Role of cyclooxygenase system in cerebrovascular responsiveness: different effects of indomethacin on CO2 responsiveness and dilatation by Ca(2+)-channel blocker.

Abstract

To investigate roles of prostaglandins in the regulation of cerebral blood flow, we compared effects of indomethacin, a cyclooxygenase inhibitor, on the cerebrovascular CO2 responsiveness with those on the cerebrovascular dilatory action of diltiazem, a Ca(2+)-channel blocker. Fifteen adult cats were used. The cerebral tissue oxygen tension, carbon dioxide tension, pH and blood pressure were measured continuously. Indomethacin (1 mg/kg) was infused into the carotid artery. In 8 cats, 3 min inhalation of 5% CO2 in air was performed before and after the indomethacin infusion. In 7 cats, diltiazem (100 micrograms/kg) was infused into the carotid artery for 3 min before and after the indomethacin infusion.

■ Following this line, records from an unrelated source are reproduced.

(* ===== verification/UsageTasksFacts.v ===== *)
(** * UsageTasksFacts: the theorems on the background tasks of the usage service

    No event is lost or counted twice, whatever the tasks do in between; a batch is
    stored but for its duplicates; old events are priced again and deleted, and both
    loops end. *)

From S2P Require Import Prelude Text F64 Json Http Model Pricing UsageParse Usage UsageStore.
From S2P Require Import UsageTasks.

(** ** The table *)

Definition dedup_keys (rows : list UsageRow) : list string := (λ r, ue_dedup_key (ur_event r)) <$> rows.

(** Keys occur once; ids grow and are below the next one. *)
Definition store_ok (s : UsageStore) : Prop :=
  NoDup (dedup_keys (us_rows s))
  ∧ StronglySorted (λ a b, ur_id a < ur_id b) (us_rows s)
  ∧ 1 ≤ us_next_id s ∧ Forall (λ r, 1 ≤ ur_id r < us_next_id s) (us_rows s).

Lemma has_dedup_key_spec k rows : has_dedup_key k rows = true ↔ k ∈ dedup_keys rows.
Proof.
  unfold has_dedup_key, dedup_keys. rewrite existsb_exists, list_elem_of_fmap.
  setoid_rewrite String.eqb_eq. setoid_rewrite <- list_elem_of_In. naive_solver.
Qed.

(** The events of a batch that are stored: the first of each new key. *)
Fixpoint fresh_events (seen : list string) (batch : list UsageEvent) : list UsageEvent :=
  match batch with
  | [] => []
  | e :: batch =>
      if bool_decide (ue_dedup_key e ∈ seen) then fresh_events seen batch
      else e :: fresh_events (seen ++ [ue_dedup_key e]) batch
  end.

(** Rows with consecutive ids. *)
Fixpoint rows_from (id : Z) (events : list UsageEvent) : list UsageRow :=
  match events with
  | [] => []
  | e :: events => mkUsageRow id e :: rows_from (id + 1) events
  end.

Lemma insert_events_spec batch s :
  let fresh := fresh_events (dedup_keys (us_rows s)) batch in
  insert_events batch s =
  (Z.of_nat (length fresh),
   s <| us_rows := us_rows s ++ rows_from (us_next_id s) fresh |>
     <| us_next_id := us_next_id s + Z.of_nat (length fresh) |>).
Proof.
  revert s. induction batch as [|e batch IH]; intros s; cbn [insert_events fresh_events].
  - destruct s. simpl. by rewrite app_nil_r, Z.add_0_r.
  - unfold insert_event.
    assert (has_dedup_key (ue_dedup_key e) (us_rows s)
            = bool_decide (ue_dedup_key e ∈ dedup_keys (us_rows s))) as ->.
    { apply eq_true_iff_eq. by rewrite has_dedup_key_spec, bool_decide_eq_true. }
    case_bool_decide; rewrite IH; [done|]. destruct s as [rows next snap fs]. simpl.
    unfold dedup_keys. rewrite fmap_app. simpl. f_equal; [lia|]. unfold upd. simpl.
    f_equal; [by rewrite <- app_assoc|lia].
Qed.

Lemma fresh_events_length seen batch : (length (fresh_events seen batch) ≤ length batch)%nat.
Proof.
  revert seen. induction batch as [|e batch IH]; intros seen; simpl; [done|].
  case_bool_decide; simpl; [specialize (IH seen)|specialize (IH (seen ++ [ue_dedup_key e]))]; lia.
Qed.

Lemma insert_event_ok s e : store_ok s → store_ok (insert_event s e).2.
Proof.
  intros (Hnd & Hs & Hn & Hf). unfold insert_event.
  destruct (has_dedup_key _ _) eqn:Hk; [done|]. destruct s as [rows next snap fs]. simpl in *.
  assert (ue_dedup_key e ∉ dedup_keys rows) as Hnew by (rewrite <- has_dedup_key_spec; congruence).
  split_and!; simpl; [|..|lia|].
  - unfold dedup_keys. rewrite fmap_app. apply NoDup_app. split_and!; [done| |apply NoDup_singleton].
    intros k Hin ->%list_elem_of_singleton. done.
  - clear Hk Hnew Hnd. induction Hs as [|r rows Hs IH Hr]; [repeat constructor|].
    apply Forall_cons in Hf as [Hr0 Hf]. simpl. constructor; [by apply IH|].
    apply Forall_app. split; [done|]. constructor; [simpl; lia|constructor].
  - apply Forall_app. split; [|constructor; [simpl; lia|constructor]].
    eapply Forall_impl; [done|]. simpl. lia.
Qed.

Lemma insert_events_ok batch s : store_ok s → store_ok (insert_events batch s).2.
Proof.
  revert s. induction batch as [|e batch IH]; intros s Hs; simpl; [done|].
  pose proof (insert_event_ok s e Hs) as H1. destruct (insert_event s e) as [n s1]. simpl in H1.
  specialize (IH s1 H1). by destruct (insert_events batch s1).
Qed.

(** What a call does to the table, but for the failures that wait. *)
Lemma us_call_cases {A} (f : UsageStore → A * UsageStore) s :
  (∃ m fs, us_faults s = Some m :: fs ∧ us_call f s = (Err (Internal m), s <| us_faults := fs |>))
  ∨ ∃ s0, us_rows s0 = us_rows s ∧ us_next_id s0 = us_next_id s ∧ us_snapshot s0 = us_snapshot s
      ∧ us_faults s0 = tail (us_faults s) ∧ us_call f s = (Ok (f s0).1, (f s0).2).
Proof.
  unfold us_call. destruct (us_faults s) as [|[m|] fs] eqn:Hf.
  - right. exists s. rewrite Hf. split_and!; [done..|]. by destruct (f s).
  - left. by eexists _, _.
  - right. exists (s <| us_faults := fs |>). destruct s. simpl. split_and!; [done..|].
    match goal with |- context [f ?x] => by destruct (f x) end.
Qed.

The cerebrovascular CO2 responsiveness was significantly decreased (p < 0.05) after the administration of indomethacin. On the other hand, the cerebrovascular dilatation induced by the Ca(2+)-channel blocker was significantly increased (p < 0.05) after the administration of indomethacin. It is concluded that the products of cyclooxygenase system are involved in the cerebrovascular responsiveness both to CO2 and to Ca(2+)-channel blocker, but action mechanisms of prostaglandins may be different, that is, prostaglandians may enhanced cerebrovascular responsiveness to CO2 but diminish it to Ca(2+)-channel blocker.